HSU Introduces New Faith & Literature Sequence in English M.A.

April 10, 2018 Grace Mitchell, Staff Writer

Inspired by the university motto, “An Education Enlightened by Faith,” HSU English professors are teaming up to combine their love for literature with their Christian beliefs. The M.A. in English program is beginning a four-course Faith and Literature sequence next semester. The courses will investigate themes of faith, spirituality, and Christianity in a given period or genre.

“As readers and teachers of literature, the HSU English professors all are intensely interested in the spiritual dimensions of literature,” said Dr. Traci Thompson, head of the HSU English Department. “We may all articulate this differently, but what drives us as scholars is a desire to examine and explore how literature sustains individuals on their journeys of faith even as that literature sometimes challenges, frustrates, or saddens us as it reveals the truths of —to borrow a phrase from William Faulkner—‘the human heart in conflict with itself.’”

Dr. Thompson will teach the first class in the sequence, exploring faith themes in 20th Century Poetry. The course will examine the works of modern American poets such as Robert Lowell, Elizabeth Bishop, Hart Crane, e e cummings, Wallace Stevens, William Carlos Williams, Countee Cullen, Langston Hughes, Anne Sexton, and Carl Sandburg.

The Faith and Literature sequence is new, not only to HSU, but to English programs around the country.

“Bringing these interests together in this course sequence makes our program pretty distinctive,” said Dr. Jason King, Director of the M.A. in English. “There are very few, in any, English M.A. programs that advertise a Faith and Lit. emphasis.”

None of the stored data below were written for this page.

(* ===== verification/MessageFields.v ===== *)
(** The fields of messages: the setters and getters of tbmessage/broadcast_header.go, tbmessage/broadcast.go
    and tbmessage/tx.go. The text form of a source ID belongs to package uuid, which is a parameter. *)
From S2P Require Import Prelude Bytes TbMessage WireTypes Types.
From Stdlib Require String.

(** ** The broadcast header *)
Section SourceID.
(** [uuid.FromString] and the text form of the 16 bytes of a UUID; [uuid.FromBytes] only checks the length *)
Context (uuid_FromString : string -> result (list byte)) (uuid_String : list byte -> string).

Definition SetNetworkNum (b : BroadcastHeader) (networkNum : Z) : BroadcastHeader :=
  mkBroadcastHeader (bh_header b) (bh_hash b) networkNum (bh_sourceID b).
Definition SetHash (b : BroadcastHeader) (hash : SHA256Hash) : BroadcastHeader :=
  mkBroadcastHeader (bh_header b) hash (bh_networkNum b) (bh_sourceID b).

Definition SourceID (b : BroadcastHeader) : string :=
  if decide (length (bh_sourceID b) = 16%nat) then uuid_String (bh_sourceID b) else "".

Definition SetSourceID (b : BroadcastHeader) (sourceID : string) : option go_error * BroadcastHeader :=
  match uuid_FromString sourceID with
  | Fail _ => (Some (Errorf "failed to set source id"), b)
  | Ok sourceIDBytes =>
      (None, mkBroadcastHeader (bh_header b) (bh_hash b) (bh_networkNum b) (copy_bytes (bh_sourceID b) sourceIDBytes))
  end.
End SourceID.

(** ** Broadcasts *)
Definition SetBroadcastType (b : Broadcast) (broadcastType : list byte) : Broadcast :=
  mkBroadcast (bc_header b) broadcastType (bc_encrypted b) (bc_block b) (bc_txIDs b).
Definition SetEncrypted (b : Broadcast) (encrypted : bool) : Broadcast :=
  mkBroadcast (bc_header b) (bc_broadcastType b) encrypted (bc_block b) (bc_txIDs b).
Definition SetBlock (b : Broadcast) (block : list byte) : Broadcast :=
  mkBroadcast (bc_header b) (bc_broadcastType b) (bc_encrypted b) block (bc_txIDs b).
Definition SetSids (b : Broadcast) (txIDs : list Z) : Broadcast :=
  mkBroadcast (bc_header b) (bc_broadcastType b) (bc_encrypted b) (bc_block b) txIDs.
Definition Broadcast_SetSourceID (uuid_FromString : string -> result (list byte)) (b : Broadcast) (sourceID : string)
    : option go_error * Broadcast :=
  let '(err, header) := SetSourceID uuid_FromString (bc_header b) sourceID in
  (err, mkBroadcast header (bc_broadcastType b) (bc_encrypted b) (bc_block b) (bc_txIDs b)).

(** ** Transaction messages *)
Definition SetTxID (m : Tx) (txID : Z) : Tx := mkTx (tx_header m) txID (tx_timestamp m) (tx_content m) (tx_sender m).
Definition Tx_SetContent (m : Tx) (content : list byte) : Tx :=
  mkTx (tx_header m) (tx_txID m) (tx_timestamp m) content (tx_sender m).
Definition Tx_HashString (m : Tx) (prefix : bool) : list byte := SHA256Hash_Format (bh_hash (tx_header m)) prefix.

(** * Properties *)
Section Travel.
Context (uuid_FromString : string -> result (list byte)) (uuid_String : list byte -> string).
(** The documented behaviour of package uuid: 16 bytes, and the text of a parsed UUID parses to it again. *)
Context (FromString_length : forall s u, uuid_FromString s = Ok u -> length u = 16%nat).
Context (FromString_String : forall s u, uuid_FromString s = Ok u -> uuid_FromString (uuid_String u) = Ok u).

(** A source ID travels. Setting one that is no UUID changes nothing and reports it; one that is a UUID can
    be set on any well-formed broadcast, which stays well formed, and the receiver of the packed message
    reads its canonical text, whatever its own header held before, together with the block and the short
    IDs; setting that text again gives the same bytes. *)
Theorem source_id_travels b b0 s :
  wf_broadcast b -> wf_broadcast b0 -> bc_txIDs b0 = [] -> broadcast_length b < 2 ^ 32 ->
  match uuid_FromString s with
  | Fail _ => Broadcast_SetSourceID uuid_FromString b s = (Some (Errorf "failed to set source id"), b)
  | Ok u =>
      exists b1 b2 buf received, Broadcast_SetSourceID uuid_FromString b s = (None, b1) /\ wf_broadcast b1 /\
        Broadcast_Pack b1 = Ret (b2, buf) /\ Broadcast_Unpack b0 buf = Ret (received, None) /\
        SourceID uuid_String (bc_header received) = uuid_String u /\
        bc_block received = bc_block b /\ bc_txIDs received = bc_txIDs b /\
        bh_hash (bc_header received) = bh_hash (bc_header b) /\
        snd (SetSourceID uuid_FromString (bc_header received) (SourceID uuid_String (bc_header received))) = bc_header received
  end.
Proof.
  intros ((Hh & Hs & Hn) & Ht & Hids) Hwf0 Hempty Hlt. unfold Broadcast_SetSourceID, SetSourceID.
  destruct (uuid_FromString s) as [u|e] eqn:Hu; [|by destruct b as [[] ? ? ? ?]].
  pose proof (FromString_length _ _ Hu) as Hlu. rewrite copy_bytes_same by congruence.
  match goal with |- exists b1, _ => set (b1 := mkBroadcast _ _ _ _ _) end.
  assert (wf_broadcast b1) as Hwf1 by (split_and!; [split_and!|..]; done).
  exists b1. eexists _, _, _. split; [done|]. split; [done|].
  rewrite Broadcast_Pack_chunks by done. split; [done|]. rewrite Broadcast_Unpack_chunks by done. split; [done|].
  cbn [bc_header bc_block bc_txIDs packed_header bh_hash]. rewrite Hempty. unfold SourceID.
  cbn [bh_sourceID packed_header b1 bc_header]. rewrite decide_True by done. split_and!; [done..|].
  rewrite (FromString_String _ _ Hu). cbn [snd bh_sourceID]. by rewrite copy_bytes_same.
Qed.
End Travel.

(** A toy package: the 16 characters of a text are its bytes. *)
Definition ex_FromString (s : string) : result (list byte) :=
  if decide (String.length s = 16%nat) then Ok (of_string s) else Fail (Errorf "incorrect length").

Lemma source_id_travels_witness :
  exists b1 b2 buf received, Broadcast_SetSourceID ex_FromString ex_broadcast "gateway-number-7" = (None, b1) /\
    Broadcast_Pack b1 = Ret (b2, buf) /\ Broadcast_Unpack ex_receiver buf = Ret (received, None) /\
    SourceID to_string (bc_header received) = "gateway-number-7"%string.
Proof.
  assert (forall s u, ex_FromString s = Ok u -> length u = 16%nat /\ to_string u = s) as Hlaws.
  { intros s u. unfold ex_FromString. case_decide as Hl; [|done]. intros [= <-].
    split; [|apply String.string_of_list_byte_of_string].
    rewrite <- Hl. clear. induction s as [|c s IH]; cbn; [done|]. f_equal. exact IH. }
  destruct (source_id_travels ex_FromString to_string (fun s u H => proj1 (Hlaws s u H))
    (fun s u H => eq_trans (f_equal ex_FromString (proj2 (Hlaws s u H))) H) ex_broadcast ex_receiver "gateway-number-7")
    as (b1 & b2 & buf & received & Hset & _ & Hpack & Hunpack & Hid & _).
  - unfold wf_broadcast, wf_bh, is_uint32. concrete.
  - apply ex_receiver_wf.
  - reflexivity.
  - vm_compute. reflexivity.
  - exists b1, b2, buf, received. by split_and!.
Defined.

Dr. King plans to teach a course about faith in contemporary novels, including the works of Shusaku Endo and Marilynne Robinson.

Dr. Larry Fink will continue to teach his C. S. Lewis class which covers works such as Mere Christianity, The Screwtape Letters, and God in the Dock: Essays on Theology and Ethics. His other course ideas include Catholic Literary Revival, Christian Fantasy, and Christian Heroic Novels.

Other possible course topics include Puritanism in the works of American colonial writers, Deism during the American Revolution, and the way faith informed the treatment of slavery in American Romanticism.